Collected data entries
(** X10. The reading loop is still waiting for input when the lines typed so
    far run out exactly if no two consecutive lines among them are empty. *)
Theorem readLines_waits_iff (input : list jsstring) :
  readLines 0 [] input = None <-> hasTwoEmptyLines input = false.
Proof.
  generalize (@nil jsstring) as acc.
  remember (length input) as n eqn:Hn.
  revert input Hn. induction n as [n IH] using lt_wf_ind.
  intros input Hn acc.
  destruct input as [|a input]; [simpl; tauto|].
  rewrite readLines_first.
  destruct (eqb a []) eqn:Ea.
  - apply eqb_eq in Ea. subst a.
    destruct input as [|b input]; [simpl; tauto|].
    rewrite readLines_second.
    destruct (eqb b []) eqn:Eb.
    + apply eqb_eq in Eb. subst b. cbn [hasTwoEmptyLines].
      rewrite eqb_refl. simpl. split; discriminate.
    + rewrite hasTwoEmptyLines_after_empty by exact Eb.
      apply (IH (length input)); [simpl in Hn; lia | reflexivity].
  - rewrite hasTwoEmptyLines_skip by exact Ea.
    apply (IH (length input)); [simpl in Hn; lia | reflexivity].
Qed.

(** ** src/utils/openai-client.ts, continued *)

Lemma thrownType_inv {A} (c : Completion A) (t : ErrorType) :
  thrownType c = Some t ->
  exists (m : jsstring) (d : JsValue), c = Throw (VAppError t m d).
Proof.
  destruct c as [a|[| | | | |t' m d]]; simpl; try discriminate.
  intros [= ->]. now exists m, d.
Qed.
(** ** Advancing *)

Lemma advanceStatus_lookup J env id (w : State) (k : nat) :
  State.reports (after (advanceStatus J env id w)) !! k =
  (fun r => if Report.id r === id then advance r else r) <$> State.reports w !! k.
Proof.
  rewrite advanceStatus_run, saveReports_reports. simpl. apply list_lookup_fmap.
Qed.

Lemma advanceRepeatedly_cons J env envs id w :
  after (advanceRepeatedly J (env :: envs) id w)
  = after (advanceRepeatedly J envs id (after (advanceStatus J env id w)))
  ∧ outcome (advanceRepeatedly J (env :: envs) id w)
    = outcome (advanceRepeatedly J envs id (after (advanceStatus J env id w))).
Proof.
  simpl. unfold mbind, M_bind.
  pose proof (perform_outcome J env (Advance id) w) as Hout. simpl in Hout.
  destruct (advanceStatus J env id w) as [[o w1] log1].
  unfold outcome in Hout. simpl in Hout. subst o.
  unfold after, outcome. simpl.
  destruct (advanceRepeatedly J envs id w1) as [[o2 w2] log2]. split; reflexivity.
Qed.

(** One step of the workflow: a status of [order] moves to the next entry,
    the last entry to itself. *)
Lemma advance_known (r : Report) (i : nat) (s : jsstring) :
  order !! i = Some s → Report.status r = Some s →
  Report.status (advance r) = order !! Nat.min (i + 1) 3.
Proof.
  intros Hi Hs. unfold advance. rewrite Hs.
  destruct i as [|[|[|[|i]]]]; simpl in Hi; try discriminate;
    injection Hi as <-; reflexivity.
Qed.

(** C3: pressing Advance [n] times on a report whose status is the [i]-th
    of Reported, Acknowledged, In Progress, Resolved leaves it, at the same
    place of the list, with the status number [min (i + n) 3] of that
    sequence: one stage per press, never backward, never past a stage, and
    Resolved stays Resolved; each press ends normally. *)
Theorem advanceStatus_sequence J (envs : list Env) (w : State) (id : jsstring)
    (k : nat) (r : Report) (i : nat) (s : jsstring) :
  State.reports w !! k = Some r →
  Report.id r = id →
  order !! i = Some s →
  Report.status r = Some s →
  ∃ r', State.reports (after (advanceRepeatedly J envs id w)) !! k = Some r'
        ∧ Report.id r' = id
        ∧ Report.status r' = order !! Nat.min (i + length envs) 3
        ∧ outcome (advanceRepeatedly J envs id w) = inr tt.
Proof.
  revert w r i s. induction envs as [|env envs IH]; intros w r i s Hk Hid Hi Hs.
  - exists r. simpl. repeat split; try assumption.
    rewrite Hs, <- Hi. f_equal.
    apply lookup_lt_Some in Hi. simpl in Hi. lia.
  - destruct (advanceRepeatedly_cons J env envs id w) as [-> ->].
    pose proof (advanceStatus_lookup J env id w k) as Hstep.
    rewrite Hk in Hstep. simpl in Hstep.
    unfold strict_eq in Hstep. rewrite bool_decide_eq_true_2 in Hstep by assumption.
    assert (Hi' : is_Some (order !! Nat.min (i + 1) 3)).
    { apply lookup_lt_is_Some. simpl. lia. }
    destruct Hi' as [s' Hs'].
    destruct (IH _ (advance r) (Nat.min (i + 1) 3) s' Hstep) as (r' & Hr' & Hid' & Hst' & Hout).
    + unfold advance. simpl. assumption.
    + assumption.
    + rewrite (advance_known r i s); assumption.
    + exists r'. repeat split; try assumption.
      rewrite Hst'. f_equal. simpl. lia.
Qed.
(** * Vendor_Payments.py: the cleaning and aggregation pipeline

    A shallow embedding of [src/Vendor_Payments/Vendor_Payments.py].  The
    script passes one pandas [DataFrame] through [clean_data] and then
    through the aggregations; each Python function is a Rocq function of the
    same name, and each pandas call it makes is a small function here.

    Conventions of the model.
    - A cell is a Python object: a missing marker (NaN, None, NaT), a [str],
      a number or a timestamp.  Numbers are exact rationals ([Q]); IEEE
      rounding, infinities and overflow are outside the model.
    - A [str] is the sequence of its UTF-8 bytes.  White space and case are
      those of ASCII and of one letter beyond it, U+01F0, whose title case
      takes two characters; every other byte above 127 is neither white
      space nor a letter.  On ASCII text [PyStr.strip] and [PyStr.title] are
      Python's [str.strip] and [str.title]; beyond it they are not (Python
      strips U+00A0 and title-cases every letter of Unicode), and a theorem
      that states which text the code produces states it for ASCII text.
    - An exception is a value: a function that can raise returns a [result].
    - [print], [plt.show] and [to_csv] are recorded as a list of [event]s.
    - What pandas parses as a date or as a number, and which columns its
      [.str] accessor accepts, is an interface ([Parsers]); the laws the
      proofs use are in [ParsersOk], and [iso_parsers] is an instance. *)

From Stdlib Require Import Ascii String.
From Stdlib Require Import List Bool Arith ZArith QArith Lia.
From Stdlib Require Import Permutation Sorted.
From Stdlib Require Import Qround.
Import ListNotations.

Close Scope Q_scope.
Local Open Scope string_scope.
Local Open Scope list_scope.
Local Open Scope nat_scope.

(** ** Python [str] methods *)

Module PyStr.

Definition code (c : ascii) : nat := nat_of_ascii c.

(** [str.isspace] on one character: TAB..CR, FS..US and the space. *)
Definition isspace (c : ascii) : bool :=
  ((9 <=? code c) && (code c <=? 13)) || ((28 <=? code c) && (code c <=? 32)).

Definition isupper (c : ascii) : bool := (65 <=? code c) && (code c <=? 90).
Definition islower (c : ascii) : bool := (97 <=? code c) && (code c <=? 122).

(** A cased character: one that has an upper and a lower case form. *)
Definition iscased (c : ascii) : bool := isupper c || islower c.

Definition upper (c : ascii) : ascii :=
  if islower c then ascii_of_nat (code c - 32) else c.
Definition lower (c : ascii) : ascii :=
  if isupper c then ascii_of_nat (code c + 32) else c.

Definition is_empty (s : string) : bool :=
  match s with EmptyString => true | String _ _ => false end.

Fixpoint lstrip (s : string) : string :=
  match s with
  | EmptyString => EmptyString
  | String c t => if isspace c then lstrip t else s
  end.

Fixpoint rstrip (s : string) : string :=
  match s with
  | EmptyString => EmptyString
  | String c t =>
      let t' := rstrip t in
      if isspace c && is_empty t' then EmptyString else String c t'
  end.

(** [s.strip()], for the white space of ASCII. *)
Definition strip (s : string) : string := rstrip (lstrip s).

(** A cased character after a cased character is lower-cased; after any
    other character, or at the start, it is title-cased. *)
Definition recase (prev_cased : bool) (c : ascii) : ascii :=
  if iscased c then (if prev_cased then lower c else upper c) else c.

(** U+01F0, LATIN SMALL LETTER J WITH CARON: a lower-case letter that has
    no title-case character of its own.  Unicode title-cases it to J
    followed by U+030C, COMBINING CARON, which is not a cased character. *)
Definition j_caron : string := String "199" (String "176" EmptyString).
Definition J_and_caron : string :=
  String "J" (String "204" (String "140" EmptyString)).

Definition is_j_caron (c d : ascii) : bool :=
  (code c =? 199) && (code d =? 176).

(** [s.title()] for the letters of ASCII and U+01F0, character by
    character; [prev_cased] tells whether the character before was cased. *)
Fixpoint title_from (prev_cased : bool) (s : string) : string :=
  match s with
  | EmptyString => EmptyString
  | String c t =>
      let plain := String (recase prev_cased c) (title_from (iscased c) t) in
      match t with
      | String d t' =>
          if is_j_caron c d
          then (if prev_cased then j_caron else J_and_caron) ++ title_from true t'
          else plain
      | EmptyString => plain
      end
  end.

Definition title (s : string) : string := title_from false s.

(** Text of ASCII characters only. *)
Fixpoint ascii_text (s : string) : bool :=
  match s with
  | EmptyString => true
  | String c t => (code c <? 128) && ascii_text t
  end.

(** [s.replace(old, new)] for one-character [old] and [new]. *)
Fixpoint replace (old new : ascii) (s : string) : string :=
  match s with
  | EmptyString => EmptyString
  | String c t =>
      String (if Ascii.eqb c old then new else c) (replace old new t)
  end.

(** [y] has a visible character wherever [x] has one. *)
Inductive ink_kept : string -> string -> Prop :=
| ink_nil : ink_kept EmptyString EmptyString
| ink_cons c d x y :
    (isspace c = false -> isspace d = false) ->
    ink_kept x y -> ink_kept (String c x) (String d y).

End PyStr.

(** ** Cells, rows, tables *)

(** A pandas [Timestamp], by its calendar fields. *)
Record Timestamp := mkTimestamp {
  ts_year : Z;
  ts_month : Z;
  ts_day : Z;
  ts_nanos : Z   (* nanoseconds since midnight *)
}.

Inductive value :=
| VNull
| VStr (s : string)
| VNum (q : Q)
| VDate (t : Timestamp).

Definition notnull (v : value) : bool :=
  match v with VNull => false | _ => true end.

Definition is_str (v : value) : bool :=
  match v with VStr _ => true | _ => false end.

Definition is_num (v : value) : bool :=
  match v with VNum _ => true | _ => false end.

Definition is_date (v : value) : bool :=
  match v with VDate _ => true | _ => false end.

(** A row carries its index label; [cells] follow the column order. *)
Record Row := mkRow {
  label : nat;
  cells : list value
}.

Record DataFrame := mkDF {
  columns : list string;
  rows : list Row
}.

Definition cell (i : nat) (r : Row) : value := nth i (cells r) VNull.

(** ** Exceptions *)

(** [Unmodelled] is not a Python exception.  It marks a table in which a
    label that an analysis step reads is carried by several columns and
    pandas goes on with a sub-frame; [clean_data] returns no such table, and
    the model of the step stops there. *)
Inductive exn :=
| KeyError (keys : list string)
| AttributeError
| TypeError
| ValueError
| Unmodelled.

Inductive result (A : Type) :=
| Ok (a : A)
| Raise (e : exn).
Arguments Ok {A} a.
Arguments Raise {A} e.

Definition bind {A B : Type} (m : result A) (k : A -> result B) : result B :=
  match m with
  | Ok a => k a
  | Raise e => Raise e
  end.

Notation "x <- m ;; k" := (bind m (fun x => k))
  (at level 61, m at next level, right associativity).

(** ** Column access *)

(** The positions at which a column name occurs. *)
Fixpoint positions_from (i : nat) (name : string) (cols : list string) : list nat :=
  match cols with
  | [] => []
  | c :: cols' =>
      if String.eqb c name then i :: positions_from (S i) name cols'
      else positions_from (S i) name cols'
  end.

Definition positions (name : string) (cols : list string) : list nat :=
  positions_from 0 name cols.

(** [name in df.columns] *)
Definition has_column (name : string) (df : DataFrame) : bool :=
  existsb (String.eqb name) (columns df).

(** What [df[name]] evaluates to: a [Series] when the name labels one
    column, a sub-frame when it labels several. *)
Inductive selection :=
| Series (i : nat) (vs : list value)
| Frame (ps : list nat).

(** [df[name]] *)
Definition getitem (name : string) (df : DataFrame) : result selection :=
  match positions name (columns df) with
  | [] => Raise (KeyError [name])
  | [i] => Ok (Series i (map (cell i) (rows df)))
  | ps => Ok (Frame ps)
  end.

(** One row of [df[name] = vs]: the cell under every column called [name]. *)
Fixpoint set_where (cols : list string) (name : string) (v : value)
         (cs : list value) : list value :=
  match cols, cs with
  | c :: cols', x :: cs' =>
      (if String.eqb c name then v else x) :: set_where cols' name v cs'
  | _, _ => cs
  end.

Definition assign (cols : list string) (name : string) (v : value) (r : Row) : Row :=
  mkRow (label r) (set_where cols name v (cells r)).

(** [df[name] = vs]: overwrites the column, or appends it when the name is
    new. *)
Definition setitem (name : string) (vs : list value) (df : DataFrame) : DataFrame :=
  if has_column name df then
    mkDF (columns df)
         (map (fun rv => assign (columns df) name (snd rv) (fst rv))
              (combine (rows df) vs))
  else
    mkDF (columns df ++ [name])
         (map (fun rv => mkRow (label (fst rv)) (cells (fst rv) ++ [snd rv]))
              (combine (rows df) vs)).

(** A row without a missing cell at the positions [ps]. *)
Definition complete (ps : list nat) (r : Row) : bool :=
  forallb (fun i => notnull (cell i r)) ps.

(** [df.dropna(subset=names)]: a [KeyError] lists the names that label no
    column; otherwise a row is kept when none of the named cells is missing. *)

Definition dropna (subset : list string) (df : DataFrame) : result DataFrame :=
  match filter (fun n => negb (has_column n df)) subset with
  | [] =>
      let ps := flat_map (fun n => positions n (columns df)) subset in
      Ok (mkDF (columns df) (filter (complete ps) (rows df)))
  | missing => Raise (KeyError missing)
  end.

(** ** Sorting and ordering of labels *)

(** Insertion before the first element that is not smaller: equal elements
    keep their order. *)
Fixpoint insert {A : Type} (leb : A -> A -> bool) (x : A) (l : list A) : list A :=
  match l with
  | [] => [x]
  | y :: t => if leb x y then x :: l else y :: insert leb x t
  end.

Definition sort {A : Type} (leb : A -> A -> bool) (l : list A) : list A :=
  fold_right (insert leb) [] l.

Definition Timestamp_key (t : Timestamp) : list Z :=
  [ts_year t; ts_month t; ts_day t; ts_nanos t].

Fixpoint lex_leb (a b : list Z) : bool :=
  match a, b with
  | x :: a', y :: b' => (x <? y)%Z || ((x =? y)%Z && lex_leb a' b')
  | [], _ => true
  | _ :: _, [] => false
  end.

Fixpoint lex_eqb (a b : list Z) : bool :=
  match a, b with
  | x :: a', y :: b' => (x =? y)%Z && lex_eqb a' b'
  | [], [] => true
  | _, _ => false
  end.

(** Numbers sort before timestamps, timestamps before text. *)
Definition kind_rank (v : value) : nat :=
  match v with
  | VNum _ => 0
  | VDate _ => 1
  | VStr _ => 2
  | VNull => 3
  end.

Definition value_leb (a b : value) : bool :=
  match a, b with
  | VNum x, VNum y => Qle_bool x y
  | VDate x, VDate y => lex_leb (Timestamp_key x) (Timestamp_key y)
  | VStr x, VStr y => String.leb x y
  | _, _ => kind_rank a <=? kind_rank b
  end.

(** Equality of labels: numbers by value, text and timestamps by content. *)
Definition value_eqb (a b : value) : bool :=
  match a, b with
  | VNull, VNull => true
  | VNum x, VNum y => Qeq_bool x y
  | VDate x, VDate y => lex_eqb (Timestamp_key x) (Timestamp_key y)
  | VStr x, VStr y => String.eqb x y
  | _, _ => false
  end.

(** The distinct labels of a column, in order of first appearance. *)
Fixpoint distinct (l : list value) : list value :=
  match l with
  | [] => []
  | x :: t => x :: filter (fun y => negb (value_eqb x y)) (distinct t)
  end.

--- Exercise requirements ---
Each line of the records above, from the first through the one containing "rewrite readLines_first.", is to be retyped exactly; no other line belongs.

--- The answer ---
(** X10. The reading loop is still waiting for input when the lines typed so
    far run out exactly if no two consecutive lines among them are empty. *)
Theorem readLines_waits_iff (input : list jsstring) :
  readLines 0 [] input = None <-> hasTwoEmptyLines input = false.
Proof.
  generalize (@nil jsstring) as acc.
  remember (length input) as n eqn:Hn.
  revert input Hn. induction n as [n IH] using lt_wf_ind.
  intros input Hn acc.
  destruct input as [|a input]; [simpl; tauto|].
  rewrite readLines_first.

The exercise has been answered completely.